Showalter (1999) menciona a necessidade de se construir também um discurso crítico capaz de se desviar dos modelos masculinos, pois de nada vale ler uma obra essencialmente feminina, caso de Chiziane, e adotar um discurso analítico que a lança, reiteradamente, para uma posição periférica.

[...] em la práctica, la crítica feminista revisionista repara un agravio y se construye a partir de los modelos existentes. Nadie podría negar que la crítica feminista tiene afinidades con otras prácticas y metodologías críticas contemporáneas, y que el mejor trabajo es también el que posee mayor información. Sin embargo, la obsesión feminista de corregir, modificar, añadir, revisar, humanizar, o incluso atacar la teoría crítica masculina nos mantiene dependientes de ella y retrasa nuestro avance en resolver nuestros propios problemas teóricos. A lo que me refiero aquí por “crítica literaria masculina” es a un concepto de creatividad, historia literaria o interpretación histórica basado enteramente en la experiencia masculina, y proclamado como universal. (p. 80-81)

E segue defendendo que uma crítica feminista genuinamente centrada na mulher “Debe encontrar su propio objeto de estudio, su propio sistema, su propia teoría y su propia voz”. (p. 81).

Conforme nos assevera Gauthier (s/d) citado por Showalter (1999, p. 91)

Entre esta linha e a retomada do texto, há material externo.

Lemma first_search_captured (icase : bool) (p : ascii -> bool) (ps : list regex)
      (s c : string) :
  Forall (one_group p) ps -> Nlp.first_search icase ps s = Some c -> captured icase p c.
Proof.
  induction 1 as [|r ps Hr _ IH]; cbn [Nlp.first_search]; [discriminate|].
  destruct (search_group icase r s) as [g|] eqn:E.
  - intros [= <-]. exact (search_group_captured _ _ _ _ _ Hr E).
  - exact IH.
Qed.

Lemma all_findall_captured (p : ascii -> bool) (ps : list regex) (s : string) :
  Forall (one_group p) ps -> Forall (captured true p) (Nlp.all_findall ps s).
Proof.
  unfold Nlp.all_findall. induction 1 as [|r ps Hr _ IH]; cbn [flat_map]; [constructor|].
  apply Forall_app. split; [now apply findall_captured | exact IH].
Qed.

Lemma task_id_patterns_one_group : Forall (one_group digit) Nlp.task_id_patterns.
Proof.
  unfold Nlp.task_id_patterns, Nlp.type_words, plus. cbn [map app].
  repeat (apply Forall_cons; [auto 10 using one_group, no_group|]). apply Forall_nil.
Qed.

Lemma number_patterns_one_group :
  Forall (one_group digit) Nlp.remaining_patterns
  /\ Forall (one_group digit) Nlp.completed_patterns
  /\ Forall (one_group digit) Nlp.original_estimate_patterns.
Proof.
  unfold Nlp.remaining_patterns, Nlp.completed_patterns, Nlp.original_estimate_patterns,
    Nlp.to_number, Nlp.then_number, Nlp.arrow_number, plus, star.
  repeat split;
    repeat (apply Forall_cons; [auto 12 using one_group, no_group|]); apply Forall_nil.
Qed.

Lemma or_empty_nonempty {A} (l : list A) :
  match Nlp.nonempty l with Some x => x | None => [] end = l.
Proof. destruct l; reflexivity. Qed.

Lemma Forall_captured_digits (l : list string) :
  Forall (captured true digit) l -> Forall (fun v => Py.isdigit v = true) l.
Proof. apply Forall_impl. intros c. apply captured_digits. Qed.

(** The three numeric families of any text hold numeric texts only. *)
Lemma extracted_numbers (text intent : string) :
  Forall (fun v => Py.isdigit v = true)
         (Orch.or_empty (remaining_values (Nlp._extract_entities text intent)))
  /\ Forall (fun v => Py.isdigit v = true)
            (Orch.or_empty (completed_values (Nlp._extract_entities text intent)))
  /\ Forall (fun v => Py.isdigit v = true)
            (Orch.or_empty (original_estimate_values (Nlp._extract_entities text intent))).
Proof.
  destruct number_patterns_one_group as (Hr & Hc & Ho).
  unfold Nlp._extract_entities.
  destruct (found false Nlp.batch_update_pattern (Py.lower text)).
  - destruct (Nlp._extract_batch_updates text); repeat split; constructor.
  - cbn [remaining_values completed_values original_estimate_values]. unfold Orch.or_empty.
    rewrite !or_empty_nonempty.
    repeat split; apply Forall_captured_digits, all_findall_captured; assumption.
Qed.

Lemma set_int_field_numeric n names values fu :
  Forall (fun v => Py.isdigit v = true) values ->
  Forall (fun v => (String.length v <= 4300)%nat) values ->
  exists fu', Orch.set_int_field n names values fu = Ok fu'.
Proof.
  intros H Hl. unfold Orch.set_int_field. destruct H as [|v rest Hv _]; [eauto|].
  destruct (Orch.names_mem n names); [|eauto].
  inversion Hl as [|? ? Hlv _]; subst.
  rewrite (int_of_digits v Hv Hlv). eauto.
Qed.

End ExtractorInvariants.

(** X1 — A work-item id extracted from a text is always a non-empty text of
    digits, so the format check of the safety gate ("Invalid Work Item ID
    Format") cannot fail on an extracted id; [int(task_id)] reads the id when
    it has at most 4300 digits and raises its [ValueError] when it has more. *)
Theorem extracted_task_id_is_numeric :
  forall (text intent tid : string),
    task_id (Nlp._extract_entities text intent) = Some tid ->
    Py.isdigit tid = true
    /\ Py.truthy tid = true
    /\ ((String.length tid <= 4300)%nat -> Py.int tid = Some (Py.digits_value 0 tid))
    /\ ((4300 < String.length tid)%nat -> Py.int tid = None).
Proof.
  intros text intent tid H.
  assert (Hd : Py.isdigit tid = true).
  { unfold Nlp._extract_entities in H.
    destruct (Re.found false Nlp.batch_update_pattern (Py.lower text)).
    - destruct (Nlp._extract_batch_updates text); discriminate H.
    - cbn [task_id] in H.
      exact (captured_digits true tid
               (first_search_captured true Re.digit _ _ _ task_id_patterns_one_group H)). }
  split; [exact Hd|]. split; [now destruct tid|]. split.
  - now apply int_of_digits.
  - intros Hl. now apply int_of_long_digits.
Qed.

(** Witness of X1: an id in brackets. *)
Lemma extracted_task_id_is_numeric_witness :
  Py.isdigit "0042" = true /\ Py.int "0042" = Some 42.
Proof.
  destruct (extracted_task_id_is_numeric "Change [BUG-0042] title" "task_update" "0042")
    as (Hd & _ & Hi & _); [vm_compute; reflexivity|].
  split; [exact Hd | apply Hi; vm_compute; lia].
Defined.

Mientras las mujeres permanezcan silenciosas, estarán fuera del proceso histórico. Pero si comienzan a hablar y escribir como lo hacen los hombres, entrarán a la historia sojuzgadas y alienadas; ésta es una historia que, hablando lógicamente, su lenguaje debe romper.

Pensando desse modo, o silêncio das personagens femininas não equivale ao fechar-se em si mesmo; pelo contrário, estes momentos de isolamento se caracterizam pelo estabelecimento de uma oposição de vozes, pelo surgimento de uma tensão entre o pensamento das personagens e a palavra alheia. Bakhtin (1988) postula que a palavra é fenômeno ideológico por excelência, pois está impregnada de valores culturais que expressam as divergências e as opiniões da sociedade.

Na história da língua literária trava-se um conflito com aquilo que é oficial, com aquilo que está afastado da zona de contato, com os diversos aspectos e graus de autoritarismo. Assim, a palavra está integrada na zona de contato e conseqüentemente têm lugar as transformações semânticas e expressivas (entoativas): o enfraquecimento e a redução de seu modo metafórico, a reificação, a concretização, a redução ao nível do cotidiano, etc. (p. 145)

Fazendo do (re)lembrar um momento privilegiado a partir do qual o conhecimento é gerado, O Alegre Canto da Perdiz apresenta uma narradora que concede visibilidade e voz às personagens femininas negras apontando para as possibilidades de ser e de estar no mundo. Personagens que desejam inscrever sua própria história na História da Zambézia.